* _WHAT YOU ARE ASKED TO DO_
Below are the records. Retype exactly the lines between the lines holding "apply list_elem_of_lookup in" and "destruct (wf_name _", inclusive.

Records excerpted from a collection
-------
(** [bswap_64] is a permutation, of period two. *)
Lemma bswap_64_involutive x : in_range 64 x -> bswap_64 (bswap_64 x) = x.
Proof.
  intros Hx. unfold bswap_64.
  assert (digits 8 8 (val 8 (rev (digits 8 8 x))) = rev (digits 8 8 x)) as ->.
  { rewrite <- (digits_length 8 8 x), <- length_rev at 1. apply digits_val; [done|].
    by apply List.Forall_rev, digits_words. }
  rewrite rev_involutive, val_digits by done. by apply uw_small.
Qed.

Lemma bswap_64_range x : in_range 64 (bswap_64 x).
Proof.
  unfold bswap_64. pose proof (val_range 8 (rev (digits 8 8 x)) ltac:(done)) as H.
  rewrite length_rev, digits_length in H. apply H. by apply List.Forall_rev, digits_words.
Qed.

(** ** MurmurHash3: its definition on whole blocks

    The tail is the last block padded with zeros, mixed into the lanes without
    the rotations that follow a full block. *)

(** The [j]-th little-endian word of [w] bytes. *)
Definition word (w j : nat) (l : list Z) : Z := val 8 (take w (drop (w * j) l)).

Definition murmur_x86_32 (l : list Z) (seed : Z) : Z :=
  let n := (length l / 4)%nat in
  let h := foldl (fun h j => u32 (rotl32 (Z.lxor h (mix32 x86_32_c1 15 x86_32_c2 (word 4 j l))) 13 * 5 + 0xe6546b64))
                 seed (seq 0 n) in
  let h := Z.lxor h (mix32 x86_32_c1 15 x86_32_c2 (word 4 n l)) in
  fmix32 (u32 (Z.lxor h (Z.of_nat (length l)))).

Definition murmur_x86_128 (l : list Z) (seed : Z) : lanes :=
  let n := (length l / 16)%nat in
  let '(h1, h2, h3, h4) :=
    foldl (fun h j => x86_128_block (word 4 (4 * j) l) (word 4 (4 * j + 1) l) (word 4 (4 * j + 2) l) (word 4 (4 * j + 3) l) h)
          (seed, seed, seed, seed) (seq 0 n) in
  x86_128_final (Z.of_nat (length l))
    (Z.lxor h1 (x86_128_mix1 (word 4 (4 * n) l)), Z.lxor h2 (x86_128_mix2 (word 4 (4 * n + 1) l)),
     Z.lxor h3 (x86_128_mix3 (word 4 (4 * n + 2) l)), Z.lxor h4 (x86_128_mix4 (word 4 (4 * n + 3) l))).

Definition murmur_x64_128 (l : list Z) (seed : Z) : Z * Z :=
  let n := (length l / 16)%nat in
  let '(h1, h2) :=
    foldl (fun h j => x64_128_block (word 8 (2 * j) l) (word 8 (2 * j + 1) l) h) (seed, seed) (seq 0 n) in
  x64_128_final (Z.of_nat (length l))
    (Z.lxor h1 (x64_128_mix1 (word 8 (2 * n) l)), Z.lxor h2 (x64_128_mix2 (word 8 (2 * n + 1) l))).

Section Murmur.
Context (l : list Z) (Hl : words 8 l) (Hlen : Z.of_nat (length l) < 2 ^ 64).

Lemma load32 j off : off = 4 * Z.of_nat j -> off + 4 <= Z.of_nat (length l) ->
  jl_load_unaligned_i32 l off = Some (word 4 j l).
Proof using. 
  intros -> H. unfold jl_load_unaligned_i32, word. destruct (Z.leb_spec (4 * Z.of_nat j + 4) (Z.of_nat (length l))); [|lia].
  do 4 f_equal. lia.
Qed.
Lemma load64 j off : off = 8 * Z.of_nat j -> off + 8 <= Z.of_nat (length l) ->
  jl_load_unaligned_i64 l off = Some (word 8 j l).
Proof using.
  intros -> H. unfold jl_load_unaligned_i64, word. destruct (Z.leb_spec (8 * Z.of_nat j + 8) (Z.of_nat (length l))); [|lia].
  do 4 f_equal. lia.
Qed.

(** *** The fall-through switch *)

Variables (tail : nat).
Let t := drop tail l.
Let rem := Z.of_nat (length t).
Lemma lookup_correct str p h : c_name str -> hash_symbol str = Some h -> on_path t str h p ->
  exists q, on_path t str h q /\
    ((symtab_lookup t p str = Some (None, q) /\ load t q = Some None /\ str ∉ names t) \/
     (exists n s, symtab_lookup t p str = Some (Some n, q) /\ heap t !! n = Some s /\ name s = str)).
Proof using Hwf.
  intros Hs Hh Hp. unfold symtab_lookup. rewrite Hh. cbn [mbind option_bind].
  destruct (walk_correct str h (S (length (heap t))) p Hs Hh Hp) as (q & Hq & [(E & L)|(n & s & E & L & Hn & En)]).
  - destruct p; cbn; lia.
  - exists q. split; [done|]. left. split_and!; [done..|]. intros Hin. apply list_elem_of_fmap in Hin as (s & -> & Hin).
    apply list_elem_of_lookup in Hin as [n Hn]. destruct (wf_path _ Hwf _ _ Hn) as (q' & Hq' & L').
    destruct (wf_name _ Hwf _ _ Hn) as [_ Hh']. assert (hash s = h) as Eh by congruence. rewrite Eh in Hq'.
    assert (q = q') as ->; [|congruence]. apply (path_end _ _ _ _ _ Hq Hq'); [by apply end_null|].
    eapply end_match; [exact L'|]. by apply (visit_eq _ _ _ s).
  - exists q. split; [done|]. right. by exists n, s.
Qed.
End Wf.

(** * Symbols: insertion at the end of a walk, and [_jl_symbol] *)

Definition new_symbol (str : list Z) (h : Z) : jl_sym_t := {| left := None; right := None; hash := h; name := str |}.

(** [mk_symbol] and the store to the slot. *)
Definition insert_symbol (t : table) (p : slot) (str : list Z) (h : Z) : table :=
  write {| root := root t; heap := heap t ++ [new_symbol str h] |} p (length (heap t)).

Lemma mk_symbol_write t p str h : hash_symbol str = Some h ->
  ('(t, node) ← mk_symbol t str; Some (write t p node, node)) = Some (insert_symbol t p str h, length (heap t)).
Proof. intros E. unfold mk_symbol. by rewrite E. Qed.

Section Insert.
Context (t : table) (p : slot) (str : list Z) (h : Z).
Context (Hp : load t p = Some None).
Local Abbreviation v := (length (heap t)).
Local Abbreviation t' := (insert_symbol t p str h).

(** The symbols of the new table, but for their links. *)
Lemma insert_node n : (fun s => (name s, hash s)) <$> heap t' !! n = (fun s => (name s, hash s)) <$> (heap t ++ [new_symbol str h]) !! n.
Proof using Hp.
  unfold insert_symbol. destruct p as [|m|m]; cbn [write heap]; [done|..];
    (destruct (decide (n = m)) as [->|]; [rewrite list_lookup_alter_eq|by rewrite list_lookup_alter_ne]);
    by destruct ((heap t ++ [new_symbol str h]) !! m).
Qed.

Lemma insert_old n s : heap t !! n = Some s -> exists s', heap t' !! n = Some s' /\ name s' = name s /\ hash s' = hash s.
Proof using Hp.
  intros Hn. pose proof (insert_node n) as E. rewrite (lookup_app_l_Some _ _ _ _ Hn) in E. cbn in E.
  destruct (heap t' !! n) as [s'|]; [|done]. cbn in E. injection E as E1 E2. by exists s'.
Qed.

Lemma insert_inv n s : heap t' !! n = Some s ->
  (exists s0, heap t !! n = Some s0 /\ name s0 = name s /\ hash s0 = hash s) \/ (n = v /\ name s = str /\ hash s = h).
Proof using Hp.
  intros Hn. pose proof (insert_node n) as E. rewrite Hn in E. destruct (decide (n < v)%nat).
  - left. destruct (lookup_lt_is_Some_2 (heap t) n) as [s0 Hs0]; [done|]. rewrite (lookup_app_l_Some _ _ _ _ Hs0) in E. cbn in E.
    injection E as E1 E2. by exists s0.
  - right. rewrite lookup_app_r in E by lia. destruct (n - v)%nat eqn:En; cbn in E; [|done]. injection E as E1 E2. split; [lia|done].
Qed.

Lemma insert_length : length (heap t') = S v.
Proof using Hp. unfold insert_symbol. destruct p; cbn [write heap]; rewrite ?length_alter, length_app; simpl; lia. Qed.

Lemma insert_names : names t' = names t ++ [str].
Proof using Hp.
  unfold names. apply list_eq. intros i. rewrite !list_lookup_fmap.
  transitivity (fst <$> ((fun s => (name s, hash s)) <$> heap t' !! i)); [by destruct (heap t' !! i)|]. rewrite insert_node.
  destruct (decide (i < v)%nat).
  - rewrite !lookup_app_l by (rewrite ?length_map; lia). rewrite list_lookup_fmap. by destruct (heap t !! i).
  - rewrite !lookup_app_r by (rewrite ?length_map; lia). rewrite length_map. by destruct (i - v)%nat as [|[|]].
Qed.

(** ** The links of the new table *)

Lemma insert_here : load t' p = Some (Some v).
Proof using Hp.
  unfold insert_symbol. destruct p as [|m|m]; cbn [load write heap root] in *; [done|..];
    (destruct (heap t !! m) as [s|] eqn:E; [|done]);
    by rewrite list_lookup_alter_eq, (lookup_app_l_Some _ _ _ _ E).
Qed.

Lemma insert_elsewhere q x : q <> p -> load t q = Some x -> load t' q = Some x.
Proof using Hp.
  intros Hq. unfold insert_symbol. destruct q as [|m|m]; cbn [load]; [by destruct p|..];
    (destruct (heap t !! m) as [s|] eqn:E; [|done]); intros Hx; injection Hx as <-;
    (destruct p as [|m'|m']; cbn [write heap];
      [by rewrite (lookup_app_l_Some _ _ _ _ E)|..]);
    (destruct (decide (m = m')) as [->|]; [rewrite list_lookup_alter_eq|rewrite list_lookup_alter_ne by done]);
    by rewrite (lookup_app_l_Some _ _ _ _ E).
Qed.

Lemma insert_load_inv q n : load t' q = Some (Some n) -> (q = p /\ n = v) \/ load t q = Some (Some n).
Proof using Hp.
  intros H. destruct (decide (q = p)) as [->|Hq]; [rewrite insert_here in H; left; split; congruence|]. right.
  destruct (load t q) as [x|] eqn:E; [rewrite (insert_elsewhere q x) in H; congruence|]. exfalso.
  assert (forall m, heap t !! m = None -> heap t' !! m = (heap t ++ [new_symbol str h]) !! m) as Hnew.
  { intros m Em. unfold insert_symbol. destruct p as [|m'|m']; cbn [write heap]; [done|..];
      (rewrite list_lookup_alter_ne; [done|]); intros ->; cbn in Hp; by rewrite Em in Hp. }
  destruct q as [|m|m]; cbn [load] in E, H; [done|..];
    (destruct (heap t !! m) eqn:Em; [done|]); rewrite (Hnew m Em) in H; apply lookup_ge_None in Em;
    rewrite lookup_app_r in H by lia; by destruct (m - v)%nat.
Qed.

(** ** The new table *)

Lemma insert_grows : grows t t'.
Proof using Hp.
  split; [exact insert_old|]. intros q n E. apply insert_elsewhere; [congruence|done].
Qed.

Context (Hwf : wf t) (Hs : c_name str) (Hh : hash_symbol str = Some h) (Hpath : on_path t str h p).

Lemma insert_wf : wf t'.
Proof using Hp Hwf Hs Hh Hpath.
  split.
  - intros n s Hn. destruct (insert_inv n s Hn) as [(s0 & H0 & <- & <-)|(-> & -> & ->)]; [by apply (wf_name _ Hwf n)|done].
  - intros n s Hn. destruct (insert_inv n s Hn) as [(s0 & H0 & E1 & E2)|(-> & -> & ->)].
    + destruct (wf_path _ Hwf _ _ H0) as (q & Hq & L). rewrite E1, E2 in Hq. exists q.
      split; [apply (path_grows t), Hq; apply insert_grows|by apply insert_grows].
    + exists p. split; [apply (path_grows t), Hpath; apply insert_grows|apply insert_here].
  - intros q n Hq. rewrite insert_length. destruct (insert_load_inv q n Hq) as [[-> ->]|L].
    + split; [|lia]. destruct p as [|m|m]; cbn in *; [lia|..]; (destruct (heap t !! m) eqn:E; [|done]); apply lookup_lt_Some in E; lia.
    + pose proof (wf_order _ Hwf _ _ L). lia.
Qed.
End Insert.

(** ** Sequential use *)

(** [_jl_symbol]: the only error is that of a name too long; otherwise the
    result is the symbol of the name, the old one or a new one. *)
Lemma jl_symbol_ok t str : wf t -> c_name str -> len str <= MAX_SYM_LEN ->
  exists t' n s, _jl_symbol t str = Some (inl (t', n)) /\ wf t' /\ grows t t' /\ heap t' !! n = Some s /\ name s = str /\
    names t' = (if decide (str ∈ names t) then names t else names t ++ [str]).
Proof.
  intros Hwf Hs Hl. unfold _jl_symbol. destruct (Z.ltb_spec MAX_SYM_LEN (len str)); [lia|].
  destruct (hash_symbol_total str Hs) as [h Hh].
  destruct (lookup_correct t Hwf str symtab h Hs Hh) as (q & Hq & [(E & L & Hin)|(n & s & E & Hn & En)]); [apply rtc_refl|..];
    rewrite E; cbn [mbind option_bind].
  - rewrite L. cbn [mbind option_bind]. unfold mk_symbol. rewrite Hh. cbn [mbind option_bind]. fold (insert_symbol t q str h).
    pose proof (insert_wf t q str h L Hwf Hs Hh Hq) as Hwf'. rewrite decide_False by done.
    destruct (lookup_lt_is_Some_2 (heap (insert_symbol t q str h)) (length (heap t))) as [s Hn]; [rewrite insert_length by done; lia|].
    exists (insert_symbol t q str h), (length (heap t)), s. split; [done|]. split_and!; [done|by apply insert_grows|done| |by apply insert_names].
    destruct (insert_inv t q str h L _ _ Hn) as [(s0 & H0 & _)|(_ & ? & _)]; [|done]. apply lookup_lt_Some in H0. lia.
  - assert (str ∈ names t) as Hin by (apply list_elem_of_fmap; exists s; split; [done|by apply list_elem_of_lookup_2 in Hn]).
    exists t, n, s. rewrite decide_True by done. by split_and!.
Qed.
-------
* _OUTPUT FOR THIS EXERCISE_
    apply list_elem_of_lookup in Hin as [n Hn]. destruct (wf_path _ Hwf _ _ Hn) as (q' & Hq' & L').
    destruct (wf_name _ Hwf _ _ Hn) as [_ Hh']. assert (hash s = h) as Eh by congruence. rewrite Eh in Hq'.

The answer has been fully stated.